*Exercise prompt*:
In the listing below, print exactly the lines between the line holding "by (unfold clearwater_handler;" and the line holding "apply bind_Some in He", inclusive, and no more.
------------------------------------
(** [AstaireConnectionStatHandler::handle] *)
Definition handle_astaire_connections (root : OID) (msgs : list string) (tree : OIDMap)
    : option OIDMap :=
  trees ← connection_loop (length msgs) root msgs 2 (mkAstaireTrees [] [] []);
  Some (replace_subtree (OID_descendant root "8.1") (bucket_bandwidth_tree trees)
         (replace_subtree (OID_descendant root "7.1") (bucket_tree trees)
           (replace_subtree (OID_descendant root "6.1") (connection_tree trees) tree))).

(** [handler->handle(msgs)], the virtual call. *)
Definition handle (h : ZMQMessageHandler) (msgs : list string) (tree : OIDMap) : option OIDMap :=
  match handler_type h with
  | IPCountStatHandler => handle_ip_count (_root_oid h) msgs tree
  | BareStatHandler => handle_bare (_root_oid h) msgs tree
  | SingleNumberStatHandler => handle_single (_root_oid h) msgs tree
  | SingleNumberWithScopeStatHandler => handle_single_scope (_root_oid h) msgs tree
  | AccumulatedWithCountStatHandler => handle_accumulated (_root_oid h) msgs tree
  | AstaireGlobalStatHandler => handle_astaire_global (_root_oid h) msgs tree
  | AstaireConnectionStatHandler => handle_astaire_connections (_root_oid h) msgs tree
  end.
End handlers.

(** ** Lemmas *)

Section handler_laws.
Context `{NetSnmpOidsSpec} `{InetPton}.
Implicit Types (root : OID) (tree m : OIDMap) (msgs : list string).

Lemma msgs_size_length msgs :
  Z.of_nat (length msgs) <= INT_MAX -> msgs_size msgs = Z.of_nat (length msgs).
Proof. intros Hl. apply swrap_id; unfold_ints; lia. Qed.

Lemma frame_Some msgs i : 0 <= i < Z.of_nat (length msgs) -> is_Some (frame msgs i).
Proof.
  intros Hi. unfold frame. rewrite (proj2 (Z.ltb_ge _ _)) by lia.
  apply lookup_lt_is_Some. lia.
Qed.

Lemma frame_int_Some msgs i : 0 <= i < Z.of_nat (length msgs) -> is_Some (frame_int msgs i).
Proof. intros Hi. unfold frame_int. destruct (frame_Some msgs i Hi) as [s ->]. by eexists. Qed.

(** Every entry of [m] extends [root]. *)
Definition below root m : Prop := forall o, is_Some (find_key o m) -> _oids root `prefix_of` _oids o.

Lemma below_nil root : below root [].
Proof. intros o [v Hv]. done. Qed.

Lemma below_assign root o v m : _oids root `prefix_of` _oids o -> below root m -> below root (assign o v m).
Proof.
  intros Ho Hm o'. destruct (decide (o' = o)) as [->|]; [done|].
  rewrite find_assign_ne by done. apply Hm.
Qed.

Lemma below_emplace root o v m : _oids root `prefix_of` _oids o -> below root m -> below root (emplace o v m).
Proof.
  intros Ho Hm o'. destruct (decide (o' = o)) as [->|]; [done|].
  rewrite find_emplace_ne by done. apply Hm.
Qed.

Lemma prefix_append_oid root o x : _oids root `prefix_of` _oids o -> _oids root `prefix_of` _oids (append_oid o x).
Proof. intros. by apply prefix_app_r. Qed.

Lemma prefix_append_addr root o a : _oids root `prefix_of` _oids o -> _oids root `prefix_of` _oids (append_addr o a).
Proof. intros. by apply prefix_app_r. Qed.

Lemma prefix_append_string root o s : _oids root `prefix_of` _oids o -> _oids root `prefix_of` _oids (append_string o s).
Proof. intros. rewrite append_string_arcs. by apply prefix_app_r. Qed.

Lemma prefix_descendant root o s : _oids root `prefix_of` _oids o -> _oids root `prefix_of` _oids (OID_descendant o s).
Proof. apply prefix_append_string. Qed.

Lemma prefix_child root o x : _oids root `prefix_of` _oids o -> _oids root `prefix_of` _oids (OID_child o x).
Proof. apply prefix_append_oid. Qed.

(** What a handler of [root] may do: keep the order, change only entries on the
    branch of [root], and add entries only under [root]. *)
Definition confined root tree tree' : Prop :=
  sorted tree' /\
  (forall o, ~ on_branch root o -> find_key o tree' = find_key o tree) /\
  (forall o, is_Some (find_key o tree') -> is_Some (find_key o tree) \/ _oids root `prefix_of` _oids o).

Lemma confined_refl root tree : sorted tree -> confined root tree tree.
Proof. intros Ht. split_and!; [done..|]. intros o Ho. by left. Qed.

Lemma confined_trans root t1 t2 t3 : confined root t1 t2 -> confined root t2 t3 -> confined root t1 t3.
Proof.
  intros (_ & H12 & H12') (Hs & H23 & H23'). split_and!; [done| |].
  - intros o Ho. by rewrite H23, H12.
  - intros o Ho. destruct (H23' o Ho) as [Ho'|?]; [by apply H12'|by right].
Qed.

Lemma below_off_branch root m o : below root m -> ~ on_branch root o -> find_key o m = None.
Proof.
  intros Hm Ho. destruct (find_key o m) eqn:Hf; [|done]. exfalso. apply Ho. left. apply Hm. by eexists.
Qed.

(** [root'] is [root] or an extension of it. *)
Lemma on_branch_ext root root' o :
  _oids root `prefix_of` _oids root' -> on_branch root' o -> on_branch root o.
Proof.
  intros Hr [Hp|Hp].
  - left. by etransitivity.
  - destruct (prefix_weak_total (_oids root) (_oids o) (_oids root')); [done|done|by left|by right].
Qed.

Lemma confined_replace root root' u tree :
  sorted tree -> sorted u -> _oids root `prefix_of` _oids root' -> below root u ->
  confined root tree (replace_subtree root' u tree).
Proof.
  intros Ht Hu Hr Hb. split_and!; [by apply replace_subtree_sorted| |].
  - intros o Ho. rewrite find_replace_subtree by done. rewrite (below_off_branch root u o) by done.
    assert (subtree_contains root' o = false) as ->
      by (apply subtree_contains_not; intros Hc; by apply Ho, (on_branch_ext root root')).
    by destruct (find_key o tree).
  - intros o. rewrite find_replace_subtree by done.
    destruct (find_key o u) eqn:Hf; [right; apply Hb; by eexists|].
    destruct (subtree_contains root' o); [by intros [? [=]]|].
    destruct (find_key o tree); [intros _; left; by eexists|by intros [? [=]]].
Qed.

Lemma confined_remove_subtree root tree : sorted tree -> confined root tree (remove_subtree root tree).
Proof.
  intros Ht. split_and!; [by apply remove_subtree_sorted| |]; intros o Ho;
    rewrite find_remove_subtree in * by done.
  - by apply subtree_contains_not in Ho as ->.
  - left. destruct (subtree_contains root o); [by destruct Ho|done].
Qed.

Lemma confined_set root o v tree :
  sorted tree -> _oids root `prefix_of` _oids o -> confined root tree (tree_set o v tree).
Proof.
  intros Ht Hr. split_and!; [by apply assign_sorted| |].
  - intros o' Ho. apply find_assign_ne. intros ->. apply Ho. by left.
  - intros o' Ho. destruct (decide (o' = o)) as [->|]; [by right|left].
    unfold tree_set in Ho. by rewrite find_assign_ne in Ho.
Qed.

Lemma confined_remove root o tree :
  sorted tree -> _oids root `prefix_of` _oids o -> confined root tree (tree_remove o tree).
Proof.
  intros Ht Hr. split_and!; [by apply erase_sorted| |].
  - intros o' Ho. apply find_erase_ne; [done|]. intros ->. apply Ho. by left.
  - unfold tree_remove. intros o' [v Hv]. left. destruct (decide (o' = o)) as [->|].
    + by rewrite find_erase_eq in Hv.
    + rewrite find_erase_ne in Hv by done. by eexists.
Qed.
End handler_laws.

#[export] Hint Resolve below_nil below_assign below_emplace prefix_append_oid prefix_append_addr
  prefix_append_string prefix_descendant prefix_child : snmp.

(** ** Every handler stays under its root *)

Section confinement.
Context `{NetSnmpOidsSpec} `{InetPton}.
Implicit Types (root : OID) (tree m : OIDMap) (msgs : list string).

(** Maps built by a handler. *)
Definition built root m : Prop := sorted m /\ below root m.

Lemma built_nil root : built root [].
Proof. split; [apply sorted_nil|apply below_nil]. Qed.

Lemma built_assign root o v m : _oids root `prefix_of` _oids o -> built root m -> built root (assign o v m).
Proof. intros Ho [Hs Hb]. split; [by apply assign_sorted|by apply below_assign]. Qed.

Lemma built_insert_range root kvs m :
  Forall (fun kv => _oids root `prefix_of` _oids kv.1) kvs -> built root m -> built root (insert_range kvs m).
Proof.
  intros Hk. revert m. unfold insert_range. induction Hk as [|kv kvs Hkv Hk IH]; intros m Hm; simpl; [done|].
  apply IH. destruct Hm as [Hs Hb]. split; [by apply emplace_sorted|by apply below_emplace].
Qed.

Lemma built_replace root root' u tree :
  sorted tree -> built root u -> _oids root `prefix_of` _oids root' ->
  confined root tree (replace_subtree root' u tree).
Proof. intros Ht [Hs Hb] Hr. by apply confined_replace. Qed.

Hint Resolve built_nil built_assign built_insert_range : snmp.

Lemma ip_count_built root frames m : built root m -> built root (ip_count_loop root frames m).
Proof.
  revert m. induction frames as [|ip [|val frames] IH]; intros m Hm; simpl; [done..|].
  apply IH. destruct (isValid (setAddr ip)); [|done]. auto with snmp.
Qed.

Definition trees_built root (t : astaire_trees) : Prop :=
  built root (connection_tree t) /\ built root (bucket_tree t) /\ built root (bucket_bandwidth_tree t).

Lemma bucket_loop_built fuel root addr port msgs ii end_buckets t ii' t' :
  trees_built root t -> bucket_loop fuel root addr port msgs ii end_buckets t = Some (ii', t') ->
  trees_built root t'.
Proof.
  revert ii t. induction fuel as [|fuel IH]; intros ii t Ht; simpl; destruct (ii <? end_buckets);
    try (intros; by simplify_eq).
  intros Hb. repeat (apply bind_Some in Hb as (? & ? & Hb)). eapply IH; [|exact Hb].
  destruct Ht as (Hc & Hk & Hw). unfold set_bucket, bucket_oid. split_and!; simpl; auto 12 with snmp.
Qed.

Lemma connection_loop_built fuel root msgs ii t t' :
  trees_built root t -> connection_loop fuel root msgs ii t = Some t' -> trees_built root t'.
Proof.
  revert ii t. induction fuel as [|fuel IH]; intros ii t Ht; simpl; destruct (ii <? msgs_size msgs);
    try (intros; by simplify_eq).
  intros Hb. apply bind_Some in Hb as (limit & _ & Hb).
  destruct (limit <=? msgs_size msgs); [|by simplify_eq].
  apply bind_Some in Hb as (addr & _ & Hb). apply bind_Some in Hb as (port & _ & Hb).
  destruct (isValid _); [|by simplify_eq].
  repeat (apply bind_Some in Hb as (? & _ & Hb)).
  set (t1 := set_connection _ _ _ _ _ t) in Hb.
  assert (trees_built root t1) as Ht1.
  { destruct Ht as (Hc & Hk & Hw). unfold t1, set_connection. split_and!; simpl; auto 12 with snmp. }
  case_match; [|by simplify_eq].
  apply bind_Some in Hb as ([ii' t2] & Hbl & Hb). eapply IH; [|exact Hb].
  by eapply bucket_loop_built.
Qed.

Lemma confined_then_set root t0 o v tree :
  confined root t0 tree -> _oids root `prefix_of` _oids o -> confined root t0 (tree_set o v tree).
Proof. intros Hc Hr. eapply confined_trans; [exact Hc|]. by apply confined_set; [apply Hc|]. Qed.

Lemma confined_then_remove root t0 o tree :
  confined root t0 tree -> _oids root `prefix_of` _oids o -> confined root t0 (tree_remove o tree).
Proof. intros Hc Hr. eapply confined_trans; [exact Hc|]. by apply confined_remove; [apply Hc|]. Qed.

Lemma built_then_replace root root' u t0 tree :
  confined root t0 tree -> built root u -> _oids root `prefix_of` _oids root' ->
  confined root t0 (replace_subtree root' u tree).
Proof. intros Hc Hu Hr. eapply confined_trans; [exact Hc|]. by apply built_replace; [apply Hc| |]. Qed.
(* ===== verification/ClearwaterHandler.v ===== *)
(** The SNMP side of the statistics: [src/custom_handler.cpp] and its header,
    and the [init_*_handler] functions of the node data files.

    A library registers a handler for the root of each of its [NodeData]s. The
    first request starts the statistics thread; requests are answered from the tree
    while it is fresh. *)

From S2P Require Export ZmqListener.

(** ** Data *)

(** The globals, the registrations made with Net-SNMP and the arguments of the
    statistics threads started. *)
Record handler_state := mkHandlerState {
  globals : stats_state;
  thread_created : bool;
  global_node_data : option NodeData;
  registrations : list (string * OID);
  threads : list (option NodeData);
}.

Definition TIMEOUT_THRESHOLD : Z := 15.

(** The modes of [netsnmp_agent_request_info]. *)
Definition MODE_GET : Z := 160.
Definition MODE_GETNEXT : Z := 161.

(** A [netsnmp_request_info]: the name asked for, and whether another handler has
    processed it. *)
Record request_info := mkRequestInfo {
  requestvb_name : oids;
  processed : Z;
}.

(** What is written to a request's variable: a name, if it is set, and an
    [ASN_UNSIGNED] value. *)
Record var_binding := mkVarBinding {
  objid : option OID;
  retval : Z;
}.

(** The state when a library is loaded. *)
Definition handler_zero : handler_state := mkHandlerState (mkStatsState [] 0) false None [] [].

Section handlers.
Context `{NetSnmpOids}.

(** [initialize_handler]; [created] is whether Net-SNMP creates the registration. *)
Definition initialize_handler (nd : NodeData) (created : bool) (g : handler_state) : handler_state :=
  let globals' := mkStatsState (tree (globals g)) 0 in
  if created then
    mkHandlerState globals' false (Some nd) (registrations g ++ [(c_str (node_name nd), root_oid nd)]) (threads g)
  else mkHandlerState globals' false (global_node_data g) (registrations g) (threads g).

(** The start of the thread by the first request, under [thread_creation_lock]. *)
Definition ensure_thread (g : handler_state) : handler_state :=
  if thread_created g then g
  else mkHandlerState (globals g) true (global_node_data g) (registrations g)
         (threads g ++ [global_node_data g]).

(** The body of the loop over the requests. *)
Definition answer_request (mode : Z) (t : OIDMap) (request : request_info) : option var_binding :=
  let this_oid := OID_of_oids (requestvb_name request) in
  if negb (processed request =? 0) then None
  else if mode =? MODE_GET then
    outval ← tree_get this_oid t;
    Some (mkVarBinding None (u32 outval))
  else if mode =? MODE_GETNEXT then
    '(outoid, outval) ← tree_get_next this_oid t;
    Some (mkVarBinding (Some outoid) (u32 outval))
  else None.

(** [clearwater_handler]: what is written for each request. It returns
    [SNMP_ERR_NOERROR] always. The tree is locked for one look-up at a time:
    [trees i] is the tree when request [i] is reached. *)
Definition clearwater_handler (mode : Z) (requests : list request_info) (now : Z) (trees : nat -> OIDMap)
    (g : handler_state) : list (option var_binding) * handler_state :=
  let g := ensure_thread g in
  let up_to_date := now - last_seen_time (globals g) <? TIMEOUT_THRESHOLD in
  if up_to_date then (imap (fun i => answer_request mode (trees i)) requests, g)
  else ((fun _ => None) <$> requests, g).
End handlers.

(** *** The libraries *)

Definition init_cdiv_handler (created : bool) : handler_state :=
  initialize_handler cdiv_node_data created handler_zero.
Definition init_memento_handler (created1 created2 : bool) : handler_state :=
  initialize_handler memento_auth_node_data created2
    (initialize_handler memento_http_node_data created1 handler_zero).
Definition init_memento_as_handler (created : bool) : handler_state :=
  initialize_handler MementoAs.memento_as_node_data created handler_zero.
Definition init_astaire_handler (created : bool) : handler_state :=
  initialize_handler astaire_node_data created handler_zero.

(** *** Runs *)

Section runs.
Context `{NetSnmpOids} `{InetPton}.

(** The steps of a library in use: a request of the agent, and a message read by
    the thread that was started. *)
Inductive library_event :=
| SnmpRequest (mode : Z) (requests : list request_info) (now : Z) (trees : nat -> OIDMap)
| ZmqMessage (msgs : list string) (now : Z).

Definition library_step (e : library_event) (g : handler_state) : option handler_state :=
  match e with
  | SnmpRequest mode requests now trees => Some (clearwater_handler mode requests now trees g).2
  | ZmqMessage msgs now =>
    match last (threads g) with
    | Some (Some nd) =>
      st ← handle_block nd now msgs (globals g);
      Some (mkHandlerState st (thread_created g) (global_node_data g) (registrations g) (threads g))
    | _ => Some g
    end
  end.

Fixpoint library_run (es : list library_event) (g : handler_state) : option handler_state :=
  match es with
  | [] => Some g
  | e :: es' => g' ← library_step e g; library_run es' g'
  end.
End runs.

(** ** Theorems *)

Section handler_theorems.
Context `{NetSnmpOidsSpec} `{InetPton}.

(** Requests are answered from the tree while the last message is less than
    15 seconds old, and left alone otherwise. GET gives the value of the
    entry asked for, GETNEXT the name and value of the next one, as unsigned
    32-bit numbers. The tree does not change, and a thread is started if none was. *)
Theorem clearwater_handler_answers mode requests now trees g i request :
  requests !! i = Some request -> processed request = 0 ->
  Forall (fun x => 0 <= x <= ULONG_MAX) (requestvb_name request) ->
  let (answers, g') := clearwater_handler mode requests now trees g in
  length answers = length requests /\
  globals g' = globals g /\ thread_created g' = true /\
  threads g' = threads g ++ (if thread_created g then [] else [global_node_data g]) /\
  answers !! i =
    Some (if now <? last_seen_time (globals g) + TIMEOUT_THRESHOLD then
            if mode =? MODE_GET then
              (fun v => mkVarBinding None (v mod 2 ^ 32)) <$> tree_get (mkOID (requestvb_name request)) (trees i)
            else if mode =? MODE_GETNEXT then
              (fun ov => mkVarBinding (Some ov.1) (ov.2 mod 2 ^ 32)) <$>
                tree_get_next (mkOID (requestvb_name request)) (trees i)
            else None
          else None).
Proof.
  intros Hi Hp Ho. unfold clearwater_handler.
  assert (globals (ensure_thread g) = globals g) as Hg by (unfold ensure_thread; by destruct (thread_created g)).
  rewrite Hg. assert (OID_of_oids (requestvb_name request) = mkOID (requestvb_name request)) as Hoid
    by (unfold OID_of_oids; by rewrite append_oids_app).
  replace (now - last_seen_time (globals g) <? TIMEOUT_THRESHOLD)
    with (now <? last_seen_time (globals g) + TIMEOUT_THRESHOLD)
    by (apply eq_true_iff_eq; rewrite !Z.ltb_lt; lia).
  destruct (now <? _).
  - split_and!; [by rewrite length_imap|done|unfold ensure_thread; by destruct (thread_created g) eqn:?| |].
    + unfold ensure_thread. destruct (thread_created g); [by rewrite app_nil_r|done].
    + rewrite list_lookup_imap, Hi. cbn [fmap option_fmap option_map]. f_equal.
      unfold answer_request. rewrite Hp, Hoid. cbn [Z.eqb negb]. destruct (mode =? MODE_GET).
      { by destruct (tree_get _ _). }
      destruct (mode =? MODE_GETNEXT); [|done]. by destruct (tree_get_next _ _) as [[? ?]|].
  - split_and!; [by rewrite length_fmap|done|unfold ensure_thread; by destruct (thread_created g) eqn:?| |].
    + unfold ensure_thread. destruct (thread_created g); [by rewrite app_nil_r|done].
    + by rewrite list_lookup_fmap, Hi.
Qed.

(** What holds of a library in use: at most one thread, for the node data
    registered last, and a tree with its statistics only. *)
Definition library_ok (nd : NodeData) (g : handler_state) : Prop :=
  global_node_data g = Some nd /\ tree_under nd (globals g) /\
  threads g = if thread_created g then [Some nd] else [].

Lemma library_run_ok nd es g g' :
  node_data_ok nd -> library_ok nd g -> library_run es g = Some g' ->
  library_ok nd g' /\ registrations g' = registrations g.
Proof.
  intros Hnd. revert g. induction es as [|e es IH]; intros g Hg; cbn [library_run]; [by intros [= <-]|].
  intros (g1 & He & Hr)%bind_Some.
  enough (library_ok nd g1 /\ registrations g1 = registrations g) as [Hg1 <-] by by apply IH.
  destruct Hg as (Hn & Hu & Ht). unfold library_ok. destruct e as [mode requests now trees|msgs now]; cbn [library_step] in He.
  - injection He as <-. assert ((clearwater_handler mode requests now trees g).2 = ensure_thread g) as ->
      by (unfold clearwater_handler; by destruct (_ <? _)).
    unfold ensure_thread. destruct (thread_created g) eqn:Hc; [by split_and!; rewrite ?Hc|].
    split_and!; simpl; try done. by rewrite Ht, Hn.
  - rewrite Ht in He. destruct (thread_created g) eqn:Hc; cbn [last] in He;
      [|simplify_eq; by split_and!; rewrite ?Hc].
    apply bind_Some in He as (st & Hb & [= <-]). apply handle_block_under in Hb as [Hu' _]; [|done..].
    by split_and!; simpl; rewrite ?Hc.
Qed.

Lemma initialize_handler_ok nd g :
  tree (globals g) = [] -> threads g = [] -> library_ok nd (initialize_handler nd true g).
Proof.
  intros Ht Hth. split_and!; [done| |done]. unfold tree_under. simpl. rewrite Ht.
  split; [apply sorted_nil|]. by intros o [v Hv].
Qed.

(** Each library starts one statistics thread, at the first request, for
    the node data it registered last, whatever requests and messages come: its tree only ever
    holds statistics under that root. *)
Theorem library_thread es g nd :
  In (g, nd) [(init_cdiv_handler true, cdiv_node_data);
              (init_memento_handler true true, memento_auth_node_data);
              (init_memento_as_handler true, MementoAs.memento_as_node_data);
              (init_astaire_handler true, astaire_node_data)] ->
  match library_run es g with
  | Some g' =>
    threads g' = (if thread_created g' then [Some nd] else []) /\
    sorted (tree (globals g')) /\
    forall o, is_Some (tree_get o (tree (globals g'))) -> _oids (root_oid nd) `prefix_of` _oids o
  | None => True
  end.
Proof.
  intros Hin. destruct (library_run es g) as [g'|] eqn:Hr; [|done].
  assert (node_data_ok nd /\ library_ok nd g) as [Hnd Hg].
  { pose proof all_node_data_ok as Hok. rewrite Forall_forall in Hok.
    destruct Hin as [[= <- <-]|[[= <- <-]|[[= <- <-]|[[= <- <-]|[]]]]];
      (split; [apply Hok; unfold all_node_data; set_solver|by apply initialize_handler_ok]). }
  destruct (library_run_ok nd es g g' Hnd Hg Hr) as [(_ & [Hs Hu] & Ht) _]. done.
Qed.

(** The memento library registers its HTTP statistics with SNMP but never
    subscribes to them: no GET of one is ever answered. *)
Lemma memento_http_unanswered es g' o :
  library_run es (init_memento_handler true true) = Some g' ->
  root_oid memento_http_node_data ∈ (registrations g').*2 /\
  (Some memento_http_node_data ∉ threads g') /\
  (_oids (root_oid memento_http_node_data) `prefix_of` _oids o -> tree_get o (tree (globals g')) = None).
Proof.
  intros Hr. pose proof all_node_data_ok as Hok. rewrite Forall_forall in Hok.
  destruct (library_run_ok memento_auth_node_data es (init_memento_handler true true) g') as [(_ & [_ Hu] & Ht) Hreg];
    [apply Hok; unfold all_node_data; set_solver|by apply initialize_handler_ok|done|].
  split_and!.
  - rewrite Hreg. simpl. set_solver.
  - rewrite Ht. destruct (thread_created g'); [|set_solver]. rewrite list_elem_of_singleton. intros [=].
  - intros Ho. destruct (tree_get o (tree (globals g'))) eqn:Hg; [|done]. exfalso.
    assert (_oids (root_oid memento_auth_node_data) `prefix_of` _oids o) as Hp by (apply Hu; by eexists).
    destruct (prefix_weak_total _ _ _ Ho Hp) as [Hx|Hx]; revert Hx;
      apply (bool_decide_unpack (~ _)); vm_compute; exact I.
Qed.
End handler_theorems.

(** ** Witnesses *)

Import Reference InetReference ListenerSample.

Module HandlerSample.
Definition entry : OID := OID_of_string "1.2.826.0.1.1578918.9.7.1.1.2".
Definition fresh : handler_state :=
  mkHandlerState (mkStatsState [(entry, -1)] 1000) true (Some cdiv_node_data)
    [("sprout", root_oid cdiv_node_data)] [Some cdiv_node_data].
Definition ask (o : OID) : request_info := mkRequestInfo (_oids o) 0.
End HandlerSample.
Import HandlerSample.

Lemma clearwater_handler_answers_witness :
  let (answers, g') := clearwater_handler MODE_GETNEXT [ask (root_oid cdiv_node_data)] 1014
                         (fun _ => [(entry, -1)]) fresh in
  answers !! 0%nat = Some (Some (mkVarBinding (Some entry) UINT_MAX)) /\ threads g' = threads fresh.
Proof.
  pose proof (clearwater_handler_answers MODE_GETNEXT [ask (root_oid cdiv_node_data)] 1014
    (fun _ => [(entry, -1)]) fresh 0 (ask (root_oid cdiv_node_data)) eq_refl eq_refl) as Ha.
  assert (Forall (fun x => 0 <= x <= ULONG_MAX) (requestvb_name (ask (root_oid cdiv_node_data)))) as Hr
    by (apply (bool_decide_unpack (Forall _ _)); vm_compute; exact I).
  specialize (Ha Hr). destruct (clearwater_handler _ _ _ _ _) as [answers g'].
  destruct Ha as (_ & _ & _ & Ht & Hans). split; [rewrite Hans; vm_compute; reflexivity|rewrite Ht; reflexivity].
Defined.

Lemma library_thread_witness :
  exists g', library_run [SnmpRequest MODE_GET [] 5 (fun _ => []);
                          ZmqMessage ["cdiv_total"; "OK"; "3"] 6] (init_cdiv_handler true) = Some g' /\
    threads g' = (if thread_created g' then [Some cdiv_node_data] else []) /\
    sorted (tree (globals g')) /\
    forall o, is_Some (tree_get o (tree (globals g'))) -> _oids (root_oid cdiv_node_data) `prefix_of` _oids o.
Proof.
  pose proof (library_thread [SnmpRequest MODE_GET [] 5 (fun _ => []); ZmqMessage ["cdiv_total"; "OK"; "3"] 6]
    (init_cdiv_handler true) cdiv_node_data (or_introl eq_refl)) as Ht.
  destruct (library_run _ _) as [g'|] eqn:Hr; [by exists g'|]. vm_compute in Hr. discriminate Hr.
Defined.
------------------------------------
*Your solution*:
      by (unfold clearwater_handler; by destruct (_ <? _)).
    unfold ensure_thread. destruct (thread_created g) eqn:Hc; [by split_and!; rewrite ?Hc|].
    split_and!; simpl; try done. by rewrite Ht, Hn.
  - rewrite Ht in He. destruct (thread_created g) eqn:Hc; cbn [last] in He;
      [|simplify_eq; by split_and!; rewrite ?Hc].
    apply bind_Some in He as (st & Hb & [= <-]). apply handle_block_under in Hb as [Hu' _]; [|done..].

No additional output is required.